# WORK TO BE COMPLETED:
Repeat exactly, and only, the lines running from the one that holds "(exists d a, row" to the end of the records.

# PROVIDED MATERIAL:
- - - -
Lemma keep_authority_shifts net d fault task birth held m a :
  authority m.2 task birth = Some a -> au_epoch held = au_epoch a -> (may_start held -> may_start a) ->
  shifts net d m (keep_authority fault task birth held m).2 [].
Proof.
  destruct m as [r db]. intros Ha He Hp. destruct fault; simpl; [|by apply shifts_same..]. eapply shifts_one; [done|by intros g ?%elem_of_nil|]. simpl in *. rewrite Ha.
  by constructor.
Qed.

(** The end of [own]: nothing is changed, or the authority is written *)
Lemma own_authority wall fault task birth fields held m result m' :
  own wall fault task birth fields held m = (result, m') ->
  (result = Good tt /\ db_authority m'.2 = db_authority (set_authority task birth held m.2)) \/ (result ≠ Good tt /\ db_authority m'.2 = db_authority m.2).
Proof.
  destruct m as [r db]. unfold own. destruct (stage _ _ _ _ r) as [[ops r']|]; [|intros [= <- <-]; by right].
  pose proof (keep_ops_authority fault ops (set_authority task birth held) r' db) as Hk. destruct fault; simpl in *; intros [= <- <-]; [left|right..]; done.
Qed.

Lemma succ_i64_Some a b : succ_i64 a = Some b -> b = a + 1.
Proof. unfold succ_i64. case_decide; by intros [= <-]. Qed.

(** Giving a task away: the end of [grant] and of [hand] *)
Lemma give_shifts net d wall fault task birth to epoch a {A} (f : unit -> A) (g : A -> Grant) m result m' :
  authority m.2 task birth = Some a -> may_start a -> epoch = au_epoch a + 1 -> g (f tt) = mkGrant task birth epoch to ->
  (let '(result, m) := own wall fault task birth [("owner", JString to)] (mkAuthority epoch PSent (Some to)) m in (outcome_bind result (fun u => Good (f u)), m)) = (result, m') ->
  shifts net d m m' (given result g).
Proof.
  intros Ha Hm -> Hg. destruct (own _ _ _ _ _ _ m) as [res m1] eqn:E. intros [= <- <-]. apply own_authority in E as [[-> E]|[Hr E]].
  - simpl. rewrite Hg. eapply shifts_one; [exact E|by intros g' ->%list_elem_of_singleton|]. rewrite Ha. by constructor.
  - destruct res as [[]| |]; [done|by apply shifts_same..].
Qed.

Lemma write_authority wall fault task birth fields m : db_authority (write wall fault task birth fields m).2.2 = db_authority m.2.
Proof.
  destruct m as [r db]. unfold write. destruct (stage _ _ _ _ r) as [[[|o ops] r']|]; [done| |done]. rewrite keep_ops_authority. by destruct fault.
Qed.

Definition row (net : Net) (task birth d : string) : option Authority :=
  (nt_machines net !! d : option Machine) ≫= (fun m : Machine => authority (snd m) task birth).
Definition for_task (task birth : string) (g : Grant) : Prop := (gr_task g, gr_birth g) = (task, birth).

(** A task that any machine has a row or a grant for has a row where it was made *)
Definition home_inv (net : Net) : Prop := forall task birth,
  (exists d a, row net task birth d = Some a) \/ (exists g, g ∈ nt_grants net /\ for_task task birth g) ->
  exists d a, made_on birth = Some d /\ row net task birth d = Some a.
- - - -
# OUTPUT FOR THIS EXERCISE:
  (exists d a, row net task birth d = Some a) \/ (exists g, g ∈ nt_grants net /\ for_task task birth g) ->
  exists d a, made_on birth = Some d /\ row net task birth d = Some a.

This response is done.